Some kind of human disturbance could have happened around a nest on the area of the Bükk National Parks Directorate. Rangers noticed that the parents spend significantly less amount of time incubating their eggs. They finally decided to remove the egg in order to save it. The egg was replaced for a same sized wooden replica, to which the parents returned for a couple of times before abandoning it for good. The tree with the nest was capsized in a storm two weeks later; hence the intervention was a rather fortunate one.
Gábor Czifrák removes the newly hatched chick from the
incubator at the Great Bustard Breeding and Protection Centre.
The hatchling will be put in a breeding eagle pair’s nest in
the Bükkk National Park. (Photo: Gábor Nedeczky).
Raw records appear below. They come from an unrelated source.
(** * Honey-pot agent: scoring, confidence decay, personas, exit policy

    A shallow embedding of the Python sources [detection.py],
    [extraction.py], [persona_manager.py], [agent.py], [callback.py],
    [models.py] and the [handle_message] endpoint of [main.py], of the
    rate limiter of [middleware.py], the monitoring endpoints of [main.py]
    and the validators of [models.py] and [config.py], followed by the
    properties of the conversation state machine and of its surroundings.

    Conventions of the embedding.
    - A Python [float] is read as the rational number its literal denotes
      ([Q]); [+], [-], [*] and the comparisons are exact, and
      [round(x, 2)] is rounding to the nearest hundredth, ties to even.
    - A Python [int] is a [Z]; [len] is a [nat].
    - A [str] is a [string]; a [dict] is a [gmap]; [None] is [None].
    - Logging is not modelled.  The wall clock, the text generator and the
      HTTP client are inputs of each request ([RequestEnv]); the regular
      expression engine and [difflib] are the capabilities of
    [Externals]. *)

From Stdlib Require Import QArith Qround Lqa ZArith String Ascii List Bool Lia.
From stdpp Require Import gmap strings list.

Local Open Scope Q_scope.
Local Open Scope string_scope.

(** ** Numbers *)

Module pynum.

Definition Qltb (a b : Q) : bool := negb (Qle_bool b a).

(** [max(a, b)] of Python: the first argument unless the second is
    strictly greater. *)
Definition py_max (a b : Q) : Q := if Qltb a b then b else a.

(** [min(a, b)] of Python: the first argument unless the second is
    strictly smaller. *)
Definition py_min (a b : Q) : Q := if Qltb b a then b else a.

(** Nearest integer, ties to the even one. *)
Definition round_half_even (x : Q) : Z :=
  let n := Qfloor x in
  match (x - inject_Z n ?= 1 # 2)%Q with
  | Lt => n
  | Gt => (n + 1)%Z
  | Eq => if Z.even n then n else (n + 1)%Z
  end.

(** [round(x, 2)]. *)
Definition round2 (x : Q) : Q := round_half_even (x * 100) # 100.


End pynum.
Export pynum.

(** ** Strings *)

Module pystr.

Definition lower_ascii (c : ascii) : ascii :=
  let n := nat_of_ascii c in
  if ((65 <=? n) && (n <=? 90))%nat then ascii_of_nat (n + 32) else c.

(** [s.lower()], on the ASCII letters. *)
Fixpoint lower (s : string) : string :=
  match s with
  | EmptyString => EmptyString
  | String c s' => String (lower_ascii c) (lower s')
  end.

(** [s.startswith(p)]. *)
Definition startswith (s p : string) : bool := String.prefix p s.

(** [needle in haystack]. *)
Fixpoint contains (needle haystack : string) : bool :=
  String.prefix needle haystack ||
  match haystack with
  | EmptyString => false
  | String _ rest => contains needle rest
  end.

(** [x in xs] for a list of strings. *)
Definition py_in (x : string) (xs : list string) : bool :=
  existsb (String.eqb x) xs.

(** [any(w in text for w in words)]. *)
Definition any_in (words : list string) (text : string) : bool :=
  existsb (fun w => contains w text) words.

(** [s.replace(pat, "")] for a non-empty [pat]: the occurrences of
    [pat], found from the left and not overlapping, are removed.
    [skip] counts the characters of a match still to be dropped. *)
Fixpoint remove_all_from (pat : string) (skip : nat) (s : string) : string :=
  match s with
  | EmptyString => EmptyString
  | String c s' =>
      match skip with
      | S k => remove_all_from pat k s'
      | O =>
          if String.prefix pat s
          then remove_all_from pat (String.length pat - 1) s'
          else String c (remove_all_from pat 0 s')
      end
  end.

Definition remove_all (pat s : string) : string := remove_all_from pat 0 s.

Fixpoint drop_str (n : nat) (s : string) : string :=
  match n, s with
  | S k, String _ s' => drop_str k s'
  | _, _ => s
  end.

(** The text after the first occurrence of the character [sep], if
    there is one. *)
Fixpoint after_char (sep : ascii) (s : string) : option string :=
  match s with
  | EmptyString => None
  | String c s' => if Ascii.eqb c sep then Some s' else after_char sep s'
  end.

(** The text before the first occurrence of [sep] (all of it when
    [sep] does not occur). *)
Fixpoint before_char (sep : ascii) (s : string) : string :=
  match s with
  | EmptyString => EmptyString
  | String c s' =>
      if Ascii.eqb c sep then EmptyString else String c (before_char sep s')
  end.

(** [s.split(sep)[1]] for a one-character separator: the second piece,
    an [IndexError] ([None]) when [sep] does not occur. *)
Definition split_second (sep : ascii) (s : string) : option string :=
  option_map (before_char sep) (after_char sep s).

(** Characters matched by [\s] (ASCII). *)
Definition is_space (c : ascii) : bool :=
  let n := nat_of_ascii c in
  ((n =? 32) || ((9 <=? n) && (n <=? 13)) || ((28 <=? n) && (n <=? 31)))%nat.

Fixpoint filter_str (keep : ascii -> bool) (s : string) : string :=
  match s with
  | EmptyString => EmptyString
  | String c s' =>
      if keep c then String c (filter_str keep s') else filter_str keep s'
  end.

Fixpoint lstrip (s : string) : string :=
  match s with
  | String c s' => if is_space c then lstrip s' else s
  | EmptyString => EmptyString
  end.

Fixpoint rev_str (acc s : string) : string :=
  match s with
  | EmptyString => acc
  | String c s' => rev_str (String c acc) s'
  end.

(** [s.strip()]. *)
Definition strip (s : string) : string :=
  rev_str EmptyString (lstrip (rev_str EmptyString (lstrip s))).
The egg was transferred to the Great Bustard Breeding and Protection Center of the Bükk National Parks Directorate. Fortunately the embryo was still alive.
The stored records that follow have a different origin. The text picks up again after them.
(** X14: the first Play after a successful load always starts its thread
    with gain 0 on the newly decoded buffer, wherever the slider stood
    before the load. *)
Theorem play_after_load_uses_gain_zero s file_path seg :
  file_path <> EmptyString ->
  from_file file_path = Ok seg ->
  let s' := run [ClickLoad file_path; ClickPlay] s in
  threads s' = threads s ++ [(next_tid s, apply_gain seg 0)]
  /\ volume_slider s' = 0
  /\ audio_segment s' = Some seg
  /\ is_playing s' = true.
Proof.
  intros Hne Hok s'. subst s'.
  cbn [Player.run fold_left Player.step].
  rewrite (load_file_ok Buffer from_file EventLoop s file_path seg Hne Hok).
  match goal with |- context [play_audio EventLoop ?x] => set (s0 := x) end.
  destruct (play_audio_outcome s0 seg eq_refl) as (Ha & Hp & _ & Hth & _).
  repeat split; [exact Hth | | exact Ha | exact Hp].
  rewrite (play_audio_with_track Buffer apply_gain os_name EventLoop s0 seg eq_refl).
  unfold Player.stop_audio. subst s0. unfold_player.
  now destruct (is_playing s).
Qed.

End Runs.

End RunFacts.

(** ** The volume label *)

Module VolumeFacts.

Import PyStr Player.







End VolumeFacts.

(** ** The run theorems at work on the concrete back end *)

Module MoreScenarios.

Import PyStr Player Demo.

Lemma basename_of_joined_witness :
  basename ("/home/user/Music" ++ String "/" "song.mp3")%string = Some "song.mp3"
  /\ basename ("C:\Users\user" ++ String "\" EmptyString)%string = Some EmptyString.
Proof.
  split.
  - apply (PyStrMore.basename_of_joined "/home/user/Music" "song.mp3").
    split; reflexivity.
  - apply (PyStrMore.basename_of_joined "C:\Users\user" EmptyString).
    split; reflexivity.
Defined.

Lemma basename_idempotent_witness :
  bare_name "other.wav" /\ basename "other.wav" = Some "other.wav".
Proof.
  apply (PyStrMore.basename_idempotent OTHER "other.wav"). reflexivity.
Defined.

Lemma status_never_ready_again_witness :
  let evs := [ClickLoad SONG; ClickPlay] in
  let later := [ClickStop; ClickLoad OTHER; ThreadEnd 0 Returned; LoopIdle] in
  playback_state (Demo.run (evs ++ later) start) <> Idle.
Proof.
  intros evs later.
  apply (RunFacts.status_never_ready_again Audio Demo.from_file Gained
           Demo.os_name evs later).
  vm_compute. discriminate.
Defined.

Lemma once_loaded_never_warns_witness :
  let evs := [ClickLoad MISSING; ClickPlay; ClickLoad EmptyString; ClickStop] in
  audio_segment (Demo.run evs loaded) <> None
  /\ exists t, trace (Demo.run evs loaded) = trace loaded ++ t
               /\ existsb is_warning t = false.
Proof.
  intros evs.
  apply (RunFacts.once_loaded_never_warns Audio Demo.from_file Gained
           Demo.os_name evs loaded).
  vm_compute. discriminate.
Defined.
After two weeks of incubation the egg has hatched. It took two days for the chick to completely take off the remnants of the eggs shell. She accepted the offered meat, and managed to survive the first few days.
We are planning to put her to an imperial-eagle’s nest where other hatchlings are being raised, when she reaches two weeks of age. Int he last years 3 of 4 attempts of such cross-fostering were successful.